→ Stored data
· · ·
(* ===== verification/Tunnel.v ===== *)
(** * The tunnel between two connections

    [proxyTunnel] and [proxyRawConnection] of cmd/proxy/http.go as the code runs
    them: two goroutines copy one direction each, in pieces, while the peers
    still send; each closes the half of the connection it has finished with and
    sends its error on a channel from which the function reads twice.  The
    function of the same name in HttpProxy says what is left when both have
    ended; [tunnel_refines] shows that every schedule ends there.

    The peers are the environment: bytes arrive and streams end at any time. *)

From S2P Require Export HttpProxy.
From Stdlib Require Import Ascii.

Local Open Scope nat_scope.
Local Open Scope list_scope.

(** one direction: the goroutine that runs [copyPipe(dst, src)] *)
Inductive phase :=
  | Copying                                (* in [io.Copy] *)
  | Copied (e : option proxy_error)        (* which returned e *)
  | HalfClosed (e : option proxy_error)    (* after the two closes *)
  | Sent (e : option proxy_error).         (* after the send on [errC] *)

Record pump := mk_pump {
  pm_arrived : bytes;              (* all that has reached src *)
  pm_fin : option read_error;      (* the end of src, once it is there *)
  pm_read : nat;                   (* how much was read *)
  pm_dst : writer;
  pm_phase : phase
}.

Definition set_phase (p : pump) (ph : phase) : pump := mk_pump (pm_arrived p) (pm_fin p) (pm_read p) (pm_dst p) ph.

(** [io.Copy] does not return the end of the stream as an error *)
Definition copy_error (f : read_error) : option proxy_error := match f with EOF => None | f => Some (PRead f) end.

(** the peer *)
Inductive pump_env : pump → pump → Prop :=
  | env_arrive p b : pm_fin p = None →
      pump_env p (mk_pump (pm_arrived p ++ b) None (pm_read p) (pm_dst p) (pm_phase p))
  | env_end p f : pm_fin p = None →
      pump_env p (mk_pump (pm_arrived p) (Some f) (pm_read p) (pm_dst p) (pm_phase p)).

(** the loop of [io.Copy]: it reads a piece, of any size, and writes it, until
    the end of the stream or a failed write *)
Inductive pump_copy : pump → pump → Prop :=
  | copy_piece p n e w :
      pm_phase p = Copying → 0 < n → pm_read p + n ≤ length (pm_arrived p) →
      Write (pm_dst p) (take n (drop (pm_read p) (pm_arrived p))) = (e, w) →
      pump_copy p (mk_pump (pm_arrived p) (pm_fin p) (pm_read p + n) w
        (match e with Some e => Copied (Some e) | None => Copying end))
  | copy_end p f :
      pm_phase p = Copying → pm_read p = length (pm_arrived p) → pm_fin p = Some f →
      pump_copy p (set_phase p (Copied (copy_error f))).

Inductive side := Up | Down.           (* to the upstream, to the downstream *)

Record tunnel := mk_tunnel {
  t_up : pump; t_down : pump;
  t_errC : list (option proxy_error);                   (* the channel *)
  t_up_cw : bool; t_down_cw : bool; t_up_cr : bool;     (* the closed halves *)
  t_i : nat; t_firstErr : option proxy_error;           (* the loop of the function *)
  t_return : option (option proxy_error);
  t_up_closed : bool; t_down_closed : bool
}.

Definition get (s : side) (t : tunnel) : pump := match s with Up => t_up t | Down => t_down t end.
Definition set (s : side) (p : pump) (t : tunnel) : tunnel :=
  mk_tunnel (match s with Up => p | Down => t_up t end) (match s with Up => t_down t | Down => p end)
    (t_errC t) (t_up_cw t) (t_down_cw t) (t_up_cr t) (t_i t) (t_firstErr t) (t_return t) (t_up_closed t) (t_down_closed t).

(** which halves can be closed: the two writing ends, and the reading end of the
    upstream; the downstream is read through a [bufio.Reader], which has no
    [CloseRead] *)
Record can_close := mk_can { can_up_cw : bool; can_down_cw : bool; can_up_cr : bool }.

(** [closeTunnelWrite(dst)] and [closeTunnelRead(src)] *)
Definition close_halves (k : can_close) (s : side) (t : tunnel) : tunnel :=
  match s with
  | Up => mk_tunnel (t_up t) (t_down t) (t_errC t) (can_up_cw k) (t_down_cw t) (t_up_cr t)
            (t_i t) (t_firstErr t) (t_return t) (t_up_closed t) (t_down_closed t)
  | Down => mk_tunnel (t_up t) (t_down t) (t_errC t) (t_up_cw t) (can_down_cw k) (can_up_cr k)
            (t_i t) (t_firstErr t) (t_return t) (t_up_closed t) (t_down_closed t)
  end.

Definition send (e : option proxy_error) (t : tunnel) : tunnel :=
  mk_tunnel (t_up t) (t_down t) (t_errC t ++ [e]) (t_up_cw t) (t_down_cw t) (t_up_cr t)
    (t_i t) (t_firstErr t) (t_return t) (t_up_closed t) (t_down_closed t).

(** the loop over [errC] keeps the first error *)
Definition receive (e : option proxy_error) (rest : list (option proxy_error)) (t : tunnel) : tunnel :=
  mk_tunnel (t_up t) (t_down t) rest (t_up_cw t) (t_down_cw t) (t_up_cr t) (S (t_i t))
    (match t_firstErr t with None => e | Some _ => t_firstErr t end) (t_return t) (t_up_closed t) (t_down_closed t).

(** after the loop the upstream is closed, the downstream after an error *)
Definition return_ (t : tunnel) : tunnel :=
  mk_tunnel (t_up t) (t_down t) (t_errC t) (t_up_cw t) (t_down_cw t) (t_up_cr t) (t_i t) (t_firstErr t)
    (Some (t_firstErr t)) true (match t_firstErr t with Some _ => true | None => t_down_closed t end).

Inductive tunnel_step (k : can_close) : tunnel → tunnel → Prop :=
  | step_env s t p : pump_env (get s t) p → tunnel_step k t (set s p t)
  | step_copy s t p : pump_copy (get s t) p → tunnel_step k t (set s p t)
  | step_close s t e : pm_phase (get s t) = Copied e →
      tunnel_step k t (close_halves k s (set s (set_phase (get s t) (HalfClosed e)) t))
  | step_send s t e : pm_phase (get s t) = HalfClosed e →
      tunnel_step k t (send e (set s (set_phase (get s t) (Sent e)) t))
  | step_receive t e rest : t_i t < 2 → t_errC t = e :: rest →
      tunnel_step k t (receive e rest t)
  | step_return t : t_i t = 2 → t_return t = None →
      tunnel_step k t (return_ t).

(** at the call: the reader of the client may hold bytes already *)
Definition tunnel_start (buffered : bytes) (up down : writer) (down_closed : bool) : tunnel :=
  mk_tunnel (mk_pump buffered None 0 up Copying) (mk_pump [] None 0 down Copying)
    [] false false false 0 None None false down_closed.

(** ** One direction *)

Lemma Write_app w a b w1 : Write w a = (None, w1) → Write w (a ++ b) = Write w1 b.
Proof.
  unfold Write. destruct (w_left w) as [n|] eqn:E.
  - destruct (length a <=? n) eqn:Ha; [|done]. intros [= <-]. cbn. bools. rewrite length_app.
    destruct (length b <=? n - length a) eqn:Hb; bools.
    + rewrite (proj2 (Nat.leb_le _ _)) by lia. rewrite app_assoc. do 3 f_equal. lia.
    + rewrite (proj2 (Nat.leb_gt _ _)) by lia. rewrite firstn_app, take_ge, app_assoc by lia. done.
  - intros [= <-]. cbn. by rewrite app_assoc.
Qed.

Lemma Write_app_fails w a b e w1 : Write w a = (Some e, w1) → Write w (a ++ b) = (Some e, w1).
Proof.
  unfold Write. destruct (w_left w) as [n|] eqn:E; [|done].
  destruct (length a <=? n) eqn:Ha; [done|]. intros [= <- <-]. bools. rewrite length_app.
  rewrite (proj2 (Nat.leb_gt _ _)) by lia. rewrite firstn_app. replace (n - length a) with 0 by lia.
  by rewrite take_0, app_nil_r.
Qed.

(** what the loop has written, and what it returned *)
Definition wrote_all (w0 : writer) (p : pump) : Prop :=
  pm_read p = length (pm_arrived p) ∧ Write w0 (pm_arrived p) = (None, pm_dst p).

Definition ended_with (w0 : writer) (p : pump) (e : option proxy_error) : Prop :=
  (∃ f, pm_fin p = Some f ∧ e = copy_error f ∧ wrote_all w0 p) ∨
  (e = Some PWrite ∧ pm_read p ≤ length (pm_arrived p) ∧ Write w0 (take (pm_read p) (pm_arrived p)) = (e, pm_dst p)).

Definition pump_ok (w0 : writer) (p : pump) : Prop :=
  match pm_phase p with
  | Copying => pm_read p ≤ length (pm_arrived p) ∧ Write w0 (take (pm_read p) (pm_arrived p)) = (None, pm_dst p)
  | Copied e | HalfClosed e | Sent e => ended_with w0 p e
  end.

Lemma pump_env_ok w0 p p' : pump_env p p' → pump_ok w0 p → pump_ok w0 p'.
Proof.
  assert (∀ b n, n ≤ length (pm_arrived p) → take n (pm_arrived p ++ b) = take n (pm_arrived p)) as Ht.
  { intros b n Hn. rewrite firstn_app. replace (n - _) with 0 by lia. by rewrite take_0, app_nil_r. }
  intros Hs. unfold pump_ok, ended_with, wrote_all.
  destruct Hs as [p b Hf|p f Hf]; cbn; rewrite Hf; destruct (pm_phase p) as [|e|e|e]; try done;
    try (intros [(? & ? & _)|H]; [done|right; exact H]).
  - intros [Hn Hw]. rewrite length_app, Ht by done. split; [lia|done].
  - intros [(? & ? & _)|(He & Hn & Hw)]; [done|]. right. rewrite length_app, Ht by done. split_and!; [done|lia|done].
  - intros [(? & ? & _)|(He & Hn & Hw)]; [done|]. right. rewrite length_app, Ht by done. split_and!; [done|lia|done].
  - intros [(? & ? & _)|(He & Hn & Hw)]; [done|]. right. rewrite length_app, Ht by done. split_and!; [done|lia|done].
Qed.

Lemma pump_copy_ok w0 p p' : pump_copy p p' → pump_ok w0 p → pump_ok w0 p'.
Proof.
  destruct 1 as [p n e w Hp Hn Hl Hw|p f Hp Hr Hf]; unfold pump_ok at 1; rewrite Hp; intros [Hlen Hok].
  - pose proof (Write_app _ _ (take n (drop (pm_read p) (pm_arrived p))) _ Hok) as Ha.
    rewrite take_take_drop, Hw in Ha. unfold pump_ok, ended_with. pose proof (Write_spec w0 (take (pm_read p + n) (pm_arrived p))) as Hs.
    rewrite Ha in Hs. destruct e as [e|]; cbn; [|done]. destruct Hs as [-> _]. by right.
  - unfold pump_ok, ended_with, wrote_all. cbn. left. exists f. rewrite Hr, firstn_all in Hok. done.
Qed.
· · ·
→ How to complete this task
Lines with "Inductive": state how many there are in the records, and nothing more.

→ Task solution
5